Work order: Where the listing below has a line with "(** What the", write out exactly that line and every line after it, stopping after the line with "[] => Some true".

☆ ☆ ☆

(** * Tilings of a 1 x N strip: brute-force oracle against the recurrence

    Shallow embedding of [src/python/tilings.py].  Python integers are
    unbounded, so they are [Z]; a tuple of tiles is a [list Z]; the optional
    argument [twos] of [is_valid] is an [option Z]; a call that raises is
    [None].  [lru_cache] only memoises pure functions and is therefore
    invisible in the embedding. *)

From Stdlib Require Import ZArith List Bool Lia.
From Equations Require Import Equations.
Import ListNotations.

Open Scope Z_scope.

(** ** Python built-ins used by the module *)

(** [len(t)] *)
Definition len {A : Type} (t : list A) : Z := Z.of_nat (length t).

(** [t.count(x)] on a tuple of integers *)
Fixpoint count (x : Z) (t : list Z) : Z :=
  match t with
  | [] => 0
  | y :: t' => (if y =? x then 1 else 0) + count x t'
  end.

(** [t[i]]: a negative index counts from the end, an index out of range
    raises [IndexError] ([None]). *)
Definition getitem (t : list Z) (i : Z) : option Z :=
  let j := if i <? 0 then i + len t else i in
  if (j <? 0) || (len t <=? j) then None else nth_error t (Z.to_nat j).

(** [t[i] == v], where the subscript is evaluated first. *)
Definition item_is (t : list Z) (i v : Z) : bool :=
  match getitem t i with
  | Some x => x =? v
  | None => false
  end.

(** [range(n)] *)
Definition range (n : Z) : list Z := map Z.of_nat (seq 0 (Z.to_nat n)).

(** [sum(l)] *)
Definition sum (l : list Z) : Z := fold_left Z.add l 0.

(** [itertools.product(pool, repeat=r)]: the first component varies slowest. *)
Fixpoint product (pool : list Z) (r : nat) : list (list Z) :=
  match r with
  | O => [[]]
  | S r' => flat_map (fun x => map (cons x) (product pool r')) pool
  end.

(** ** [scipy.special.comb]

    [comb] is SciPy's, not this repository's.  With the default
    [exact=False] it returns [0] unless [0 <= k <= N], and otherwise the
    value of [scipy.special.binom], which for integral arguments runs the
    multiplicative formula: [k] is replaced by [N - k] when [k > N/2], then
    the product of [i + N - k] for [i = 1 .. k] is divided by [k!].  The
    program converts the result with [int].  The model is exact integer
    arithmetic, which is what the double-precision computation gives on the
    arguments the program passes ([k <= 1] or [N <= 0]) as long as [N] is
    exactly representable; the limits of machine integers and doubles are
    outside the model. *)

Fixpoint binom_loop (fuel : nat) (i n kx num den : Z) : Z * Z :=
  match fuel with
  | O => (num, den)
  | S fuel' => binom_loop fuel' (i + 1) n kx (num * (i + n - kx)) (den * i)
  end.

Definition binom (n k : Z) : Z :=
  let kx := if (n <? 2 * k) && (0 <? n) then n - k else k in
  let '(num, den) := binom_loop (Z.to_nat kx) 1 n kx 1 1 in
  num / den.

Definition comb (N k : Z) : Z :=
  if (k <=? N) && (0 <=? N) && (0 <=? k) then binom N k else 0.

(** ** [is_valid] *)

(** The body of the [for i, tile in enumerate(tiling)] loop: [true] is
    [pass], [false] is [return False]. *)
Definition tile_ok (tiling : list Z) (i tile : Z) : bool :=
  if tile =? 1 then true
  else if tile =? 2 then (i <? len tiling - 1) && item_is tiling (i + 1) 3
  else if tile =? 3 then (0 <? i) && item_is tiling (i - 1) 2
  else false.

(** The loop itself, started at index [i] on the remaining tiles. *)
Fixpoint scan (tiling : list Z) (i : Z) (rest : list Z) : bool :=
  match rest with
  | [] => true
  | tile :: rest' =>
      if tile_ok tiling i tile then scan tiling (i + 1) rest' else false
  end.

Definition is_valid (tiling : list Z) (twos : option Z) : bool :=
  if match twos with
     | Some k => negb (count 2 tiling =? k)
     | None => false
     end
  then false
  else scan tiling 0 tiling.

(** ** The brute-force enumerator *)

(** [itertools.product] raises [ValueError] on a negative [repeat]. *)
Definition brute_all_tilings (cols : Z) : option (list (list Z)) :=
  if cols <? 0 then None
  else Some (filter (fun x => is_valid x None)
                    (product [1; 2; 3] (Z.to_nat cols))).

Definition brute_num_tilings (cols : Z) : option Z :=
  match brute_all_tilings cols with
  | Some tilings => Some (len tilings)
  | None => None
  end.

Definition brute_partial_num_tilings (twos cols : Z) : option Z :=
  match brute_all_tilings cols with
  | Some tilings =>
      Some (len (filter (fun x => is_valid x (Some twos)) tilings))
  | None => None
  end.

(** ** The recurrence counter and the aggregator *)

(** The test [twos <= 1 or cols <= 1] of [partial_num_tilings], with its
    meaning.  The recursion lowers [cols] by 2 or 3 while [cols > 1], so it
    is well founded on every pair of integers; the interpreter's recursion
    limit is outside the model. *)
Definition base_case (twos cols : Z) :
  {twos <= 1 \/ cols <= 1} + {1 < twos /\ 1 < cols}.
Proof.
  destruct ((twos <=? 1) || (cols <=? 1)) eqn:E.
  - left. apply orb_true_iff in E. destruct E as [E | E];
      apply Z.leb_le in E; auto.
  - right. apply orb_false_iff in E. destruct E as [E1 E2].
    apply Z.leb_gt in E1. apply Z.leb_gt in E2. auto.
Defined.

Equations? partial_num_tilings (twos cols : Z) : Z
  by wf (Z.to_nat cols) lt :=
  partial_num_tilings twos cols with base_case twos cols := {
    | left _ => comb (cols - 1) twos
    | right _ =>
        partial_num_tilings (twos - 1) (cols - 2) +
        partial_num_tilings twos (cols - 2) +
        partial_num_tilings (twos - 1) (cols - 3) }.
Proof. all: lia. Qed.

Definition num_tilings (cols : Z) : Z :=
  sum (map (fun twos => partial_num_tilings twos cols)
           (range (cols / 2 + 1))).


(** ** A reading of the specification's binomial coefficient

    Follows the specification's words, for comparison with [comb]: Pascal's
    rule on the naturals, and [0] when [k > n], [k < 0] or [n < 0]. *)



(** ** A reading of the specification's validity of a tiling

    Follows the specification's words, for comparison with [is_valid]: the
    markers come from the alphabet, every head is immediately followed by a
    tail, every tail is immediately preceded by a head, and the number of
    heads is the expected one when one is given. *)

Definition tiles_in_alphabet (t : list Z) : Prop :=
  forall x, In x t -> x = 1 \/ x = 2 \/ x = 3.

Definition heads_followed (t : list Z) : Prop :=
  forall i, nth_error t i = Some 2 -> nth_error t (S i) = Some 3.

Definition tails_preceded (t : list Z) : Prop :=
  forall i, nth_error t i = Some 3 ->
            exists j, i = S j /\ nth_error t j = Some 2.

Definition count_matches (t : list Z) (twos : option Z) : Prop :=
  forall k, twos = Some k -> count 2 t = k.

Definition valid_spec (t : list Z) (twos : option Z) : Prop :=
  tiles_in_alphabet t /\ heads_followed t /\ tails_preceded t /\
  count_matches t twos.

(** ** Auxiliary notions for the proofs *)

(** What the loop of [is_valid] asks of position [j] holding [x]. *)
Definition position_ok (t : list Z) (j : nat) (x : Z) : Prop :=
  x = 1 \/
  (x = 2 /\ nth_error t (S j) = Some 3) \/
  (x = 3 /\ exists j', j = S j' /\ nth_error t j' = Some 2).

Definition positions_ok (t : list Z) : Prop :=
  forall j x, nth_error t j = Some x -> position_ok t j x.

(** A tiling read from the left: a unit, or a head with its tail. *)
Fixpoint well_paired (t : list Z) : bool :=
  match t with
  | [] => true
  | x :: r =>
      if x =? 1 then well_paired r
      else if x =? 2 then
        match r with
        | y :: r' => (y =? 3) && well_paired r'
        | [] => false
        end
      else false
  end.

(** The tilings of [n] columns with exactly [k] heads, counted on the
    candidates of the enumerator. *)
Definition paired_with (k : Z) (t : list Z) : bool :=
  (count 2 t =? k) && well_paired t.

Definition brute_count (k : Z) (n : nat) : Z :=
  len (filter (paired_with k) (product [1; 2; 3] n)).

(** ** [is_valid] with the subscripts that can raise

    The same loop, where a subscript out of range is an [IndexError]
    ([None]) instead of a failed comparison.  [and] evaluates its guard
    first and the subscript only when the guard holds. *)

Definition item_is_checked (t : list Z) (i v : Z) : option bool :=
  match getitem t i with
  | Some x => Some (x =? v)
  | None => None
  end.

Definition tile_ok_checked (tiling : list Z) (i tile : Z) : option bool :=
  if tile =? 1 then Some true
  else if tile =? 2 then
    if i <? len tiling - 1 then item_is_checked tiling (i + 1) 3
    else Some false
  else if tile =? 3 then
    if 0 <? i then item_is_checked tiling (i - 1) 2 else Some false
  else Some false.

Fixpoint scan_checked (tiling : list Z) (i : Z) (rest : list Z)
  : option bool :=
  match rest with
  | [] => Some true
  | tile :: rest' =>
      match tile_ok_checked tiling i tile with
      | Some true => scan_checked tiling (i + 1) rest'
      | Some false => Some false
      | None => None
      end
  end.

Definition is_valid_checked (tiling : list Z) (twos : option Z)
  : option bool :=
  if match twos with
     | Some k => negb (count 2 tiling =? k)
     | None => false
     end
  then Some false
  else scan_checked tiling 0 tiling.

☆ ☆ ☆

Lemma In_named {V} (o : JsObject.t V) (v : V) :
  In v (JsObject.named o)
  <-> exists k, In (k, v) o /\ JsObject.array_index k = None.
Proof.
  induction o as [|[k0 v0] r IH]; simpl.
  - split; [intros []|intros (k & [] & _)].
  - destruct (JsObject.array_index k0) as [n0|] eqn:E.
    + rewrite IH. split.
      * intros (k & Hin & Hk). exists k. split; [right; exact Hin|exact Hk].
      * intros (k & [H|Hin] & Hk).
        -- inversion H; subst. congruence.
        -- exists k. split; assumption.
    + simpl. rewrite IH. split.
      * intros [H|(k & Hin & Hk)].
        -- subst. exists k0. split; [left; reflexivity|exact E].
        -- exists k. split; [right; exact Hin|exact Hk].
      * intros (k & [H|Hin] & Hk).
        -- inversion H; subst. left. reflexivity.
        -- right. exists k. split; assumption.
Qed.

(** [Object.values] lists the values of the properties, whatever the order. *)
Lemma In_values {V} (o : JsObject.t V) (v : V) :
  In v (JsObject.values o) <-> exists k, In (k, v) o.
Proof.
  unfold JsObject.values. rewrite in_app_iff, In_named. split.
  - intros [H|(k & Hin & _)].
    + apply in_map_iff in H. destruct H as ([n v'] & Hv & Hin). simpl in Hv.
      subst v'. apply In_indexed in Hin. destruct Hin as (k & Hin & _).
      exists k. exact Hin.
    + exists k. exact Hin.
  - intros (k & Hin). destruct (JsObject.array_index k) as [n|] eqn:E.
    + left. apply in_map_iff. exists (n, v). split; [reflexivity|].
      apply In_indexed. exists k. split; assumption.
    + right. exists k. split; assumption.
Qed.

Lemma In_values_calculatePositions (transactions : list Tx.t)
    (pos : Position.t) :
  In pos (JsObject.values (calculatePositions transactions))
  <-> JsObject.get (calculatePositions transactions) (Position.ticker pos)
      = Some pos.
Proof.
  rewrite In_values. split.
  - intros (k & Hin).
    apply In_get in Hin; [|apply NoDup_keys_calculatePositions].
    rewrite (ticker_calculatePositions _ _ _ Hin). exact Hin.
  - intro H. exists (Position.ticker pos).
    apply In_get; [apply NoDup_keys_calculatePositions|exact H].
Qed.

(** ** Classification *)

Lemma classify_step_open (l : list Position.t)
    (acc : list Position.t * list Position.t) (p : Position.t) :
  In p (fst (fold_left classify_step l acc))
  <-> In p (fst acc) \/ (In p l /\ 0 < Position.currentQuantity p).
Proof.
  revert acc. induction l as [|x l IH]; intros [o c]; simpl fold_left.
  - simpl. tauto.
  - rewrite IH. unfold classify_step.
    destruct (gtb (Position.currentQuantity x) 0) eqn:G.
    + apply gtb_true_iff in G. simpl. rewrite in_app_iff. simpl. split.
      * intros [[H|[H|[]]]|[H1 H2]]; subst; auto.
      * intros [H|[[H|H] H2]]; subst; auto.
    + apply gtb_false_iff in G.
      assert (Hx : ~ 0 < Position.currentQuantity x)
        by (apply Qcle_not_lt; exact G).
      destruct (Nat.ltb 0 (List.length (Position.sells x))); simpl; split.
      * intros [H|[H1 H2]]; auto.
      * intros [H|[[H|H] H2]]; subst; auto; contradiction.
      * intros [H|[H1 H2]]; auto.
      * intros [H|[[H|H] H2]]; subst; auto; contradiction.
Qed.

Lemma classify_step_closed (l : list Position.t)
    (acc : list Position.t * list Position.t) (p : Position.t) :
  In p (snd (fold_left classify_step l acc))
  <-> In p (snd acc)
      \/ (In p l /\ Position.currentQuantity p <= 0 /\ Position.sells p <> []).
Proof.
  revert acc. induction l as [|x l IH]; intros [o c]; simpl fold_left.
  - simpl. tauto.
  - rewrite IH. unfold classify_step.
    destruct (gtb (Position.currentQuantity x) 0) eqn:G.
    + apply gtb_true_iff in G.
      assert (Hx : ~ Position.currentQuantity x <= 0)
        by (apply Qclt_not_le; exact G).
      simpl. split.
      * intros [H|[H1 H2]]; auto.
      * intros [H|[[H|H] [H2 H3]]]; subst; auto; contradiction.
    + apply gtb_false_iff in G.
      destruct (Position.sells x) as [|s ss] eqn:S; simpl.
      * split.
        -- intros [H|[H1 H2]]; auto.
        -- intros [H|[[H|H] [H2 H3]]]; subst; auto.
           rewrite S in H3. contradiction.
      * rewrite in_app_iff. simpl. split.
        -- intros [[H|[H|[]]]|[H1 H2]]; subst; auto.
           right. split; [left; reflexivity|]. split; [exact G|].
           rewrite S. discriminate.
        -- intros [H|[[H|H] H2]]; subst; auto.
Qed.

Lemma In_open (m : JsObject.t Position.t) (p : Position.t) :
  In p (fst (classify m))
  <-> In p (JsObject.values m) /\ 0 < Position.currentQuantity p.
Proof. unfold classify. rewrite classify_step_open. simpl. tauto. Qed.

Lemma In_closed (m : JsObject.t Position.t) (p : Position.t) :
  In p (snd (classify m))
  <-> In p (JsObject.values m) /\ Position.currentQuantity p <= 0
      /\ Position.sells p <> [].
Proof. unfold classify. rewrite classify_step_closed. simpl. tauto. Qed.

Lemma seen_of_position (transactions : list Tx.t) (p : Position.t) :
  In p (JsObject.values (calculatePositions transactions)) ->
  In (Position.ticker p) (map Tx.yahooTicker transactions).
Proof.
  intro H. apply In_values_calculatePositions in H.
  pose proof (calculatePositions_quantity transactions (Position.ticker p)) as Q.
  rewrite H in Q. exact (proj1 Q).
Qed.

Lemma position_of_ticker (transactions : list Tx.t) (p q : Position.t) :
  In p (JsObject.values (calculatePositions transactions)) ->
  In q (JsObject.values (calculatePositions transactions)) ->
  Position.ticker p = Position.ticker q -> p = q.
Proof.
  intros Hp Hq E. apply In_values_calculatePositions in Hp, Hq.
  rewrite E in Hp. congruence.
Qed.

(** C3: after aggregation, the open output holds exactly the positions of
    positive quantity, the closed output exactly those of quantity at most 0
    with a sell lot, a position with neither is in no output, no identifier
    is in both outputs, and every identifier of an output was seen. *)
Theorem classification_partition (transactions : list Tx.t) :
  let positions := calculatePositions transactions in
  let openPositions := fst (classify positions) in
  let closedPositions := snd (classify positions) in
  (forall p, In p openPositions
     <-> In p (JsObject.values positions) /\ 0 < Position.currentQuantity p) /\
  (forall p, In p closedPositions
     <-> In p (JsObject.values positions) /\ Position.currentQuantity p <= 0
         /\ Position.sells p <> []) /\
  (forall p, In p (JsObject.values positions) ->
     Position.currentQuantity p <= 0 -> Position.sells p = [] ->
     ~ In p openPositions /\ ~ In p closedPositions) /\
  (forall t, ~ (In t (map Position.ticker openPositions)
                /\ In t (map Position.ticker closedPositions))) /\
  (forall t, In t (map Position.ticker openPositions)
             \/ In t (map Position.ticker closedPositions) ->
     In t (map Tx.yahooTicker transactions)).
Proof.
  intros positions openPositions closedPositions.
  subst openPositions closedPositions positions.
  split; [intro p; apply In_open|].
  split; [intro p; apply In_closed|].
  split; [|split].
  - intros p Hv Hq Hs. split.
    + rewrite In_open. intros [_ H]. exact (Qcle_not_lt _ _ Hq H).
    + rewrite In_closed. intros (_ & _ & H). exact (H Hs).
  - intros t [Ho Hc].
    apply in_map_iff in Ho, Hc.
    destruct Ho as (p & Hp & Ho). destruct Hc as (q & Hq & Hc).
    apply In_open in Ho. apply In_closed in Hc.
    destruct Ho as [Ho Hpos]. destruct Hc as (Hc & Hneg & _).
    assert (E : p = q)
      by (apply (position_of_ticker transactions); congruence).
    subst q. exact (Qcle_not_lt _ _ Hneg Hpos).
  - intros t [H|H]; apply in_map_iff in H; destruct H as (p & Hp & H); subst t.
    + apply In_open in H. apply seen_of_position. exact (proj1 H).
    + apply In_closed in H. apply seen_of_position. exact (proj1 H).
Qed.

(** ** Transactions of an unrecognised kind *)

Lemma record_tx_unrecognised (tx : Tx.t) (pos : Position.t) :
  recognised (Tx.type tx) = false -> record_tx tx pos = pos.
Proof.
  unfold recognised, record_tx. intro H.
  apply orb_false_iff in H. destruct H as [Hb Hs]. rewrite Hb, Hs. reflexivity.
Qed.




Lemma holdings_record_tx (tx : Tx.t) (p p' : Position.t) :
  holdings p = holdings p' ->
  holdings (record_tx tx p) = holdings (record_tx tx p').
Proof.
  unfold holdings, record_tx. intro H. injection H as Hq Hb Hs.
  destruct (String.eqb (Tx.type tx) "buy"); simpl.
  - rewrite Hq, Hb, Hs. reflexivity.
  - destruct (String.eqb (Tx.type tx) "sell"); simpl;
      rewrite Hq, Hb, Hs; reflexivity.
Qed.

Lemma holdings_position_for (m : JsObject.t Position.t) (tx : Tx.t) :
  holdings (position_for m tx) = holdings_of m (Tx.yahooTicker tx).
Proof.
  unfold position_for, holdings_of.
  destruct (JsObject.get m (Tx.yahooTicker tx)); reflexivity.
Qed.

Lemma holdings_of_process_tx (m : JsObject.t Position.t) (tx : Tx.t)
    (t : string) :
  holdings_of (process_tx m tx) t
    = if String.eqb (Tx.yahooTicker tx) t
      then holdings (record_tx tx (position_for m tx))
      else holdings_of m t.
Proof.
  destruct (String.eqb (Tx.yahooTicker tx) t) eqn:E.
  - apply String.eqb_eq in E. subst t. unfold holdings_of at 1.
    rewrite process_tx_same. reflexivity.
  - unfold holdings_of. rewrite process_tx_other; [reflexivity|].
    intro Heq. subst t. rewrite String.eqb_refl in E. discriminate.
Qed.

☆ ☆ ☆

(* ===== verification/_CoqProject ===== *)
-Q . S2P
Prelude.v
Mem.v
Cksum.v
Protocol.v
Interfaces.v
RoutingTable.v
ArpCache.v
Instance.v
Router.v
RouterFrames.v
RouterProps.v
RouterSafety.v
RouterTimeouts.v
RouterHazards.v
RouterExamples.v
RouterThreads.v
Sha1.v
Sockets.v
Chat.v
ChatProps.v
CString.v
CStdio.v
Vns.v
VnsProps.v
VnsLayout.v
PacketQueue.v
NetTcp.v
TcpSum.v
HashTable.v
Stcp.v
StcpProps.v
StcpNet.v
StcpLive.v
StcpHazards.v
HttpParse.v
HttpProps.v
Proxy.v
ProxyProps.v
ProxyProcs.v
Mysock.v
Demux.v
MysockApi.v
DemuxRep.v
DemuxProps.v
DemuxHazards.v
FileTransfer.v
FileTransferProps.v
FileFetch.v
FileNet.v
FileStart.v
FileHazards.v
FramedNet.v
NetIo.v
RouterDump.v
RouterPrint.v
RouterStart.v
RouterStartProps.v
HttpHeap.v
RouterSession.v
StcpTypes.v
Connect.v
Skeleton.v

☆ ☆ ☆

Exercise answer:
(** What the loop of [is_valid] asks of position [j] holding [x]. *)
Definition position_ok (t : list Z) (j : nat) (x : Z) : Prop :=
  x = 1 \/
  (x = 2 /\ nth_error t (S j) = Some 3) \/
  (x = 3 /\ exists j', j = S j' /\ nth_error t j' = Some 2).

Definition positions_ok (t : list Z) : Prop :=
  forall j x, nth_error t j = Some x -> position_ok t j x.

(** A tiling read from the left: a unit, or a head with its tail. *)
Fixpoint well_paired (t : list Z) : bool :=
  match t with
  | [] => true
  | x :: r =>
      if x =? 1 then well_paired r
      else if x =? 2 then
        match r with
        | y :: r' => (y =? 3) && well_paired r'
        | [] => false
        end
      else false
  end.

(** The tilings of [n] columns with exactly [k] heads, counted on the
    candidates of the enumerator. *)
Definition paired_with (k : Z) (t : list Z) : bool :=
  (count 2 t =? k) && well_paired t.

Definition brute_count (k : Z) (n : nat) : Z :=
  len (filter (paired_with k) (product [1; 2; 3] n)).

(** ** [is_valid] with the subscripts that can raise

    The same loop, where a subscript out of range is an [IndexError]
    ([None]) instead of a failed comparison.  [and] evaluates its guard
    first and the subscript only when the guard holds. *)

Definition item_is_checked (t : list Z) (i v : Z) : option bool :=
  match getitem t i with
  | Some x => Some (x =? v)
  | None => None
  end.

Definition tile_ok_checked (tiling : list Z) (i tile : Z) : option bool :=
  if tile =? 1 then Some true
  else if tile =? 2 then
    if i <? len tiling - 1 then item_is_checked tiling (i + 1) 3
    else Some false
  else if tile =? 3 then
    if 0 <? i then item_is_checked tiling (i - 1) 2 else Some false
  else Some false.

Fixpoint scan_checked (tiling : list Z) (i : Z) (rest : list Z)
  : option bool :=
  match rest with
  | [] => Some true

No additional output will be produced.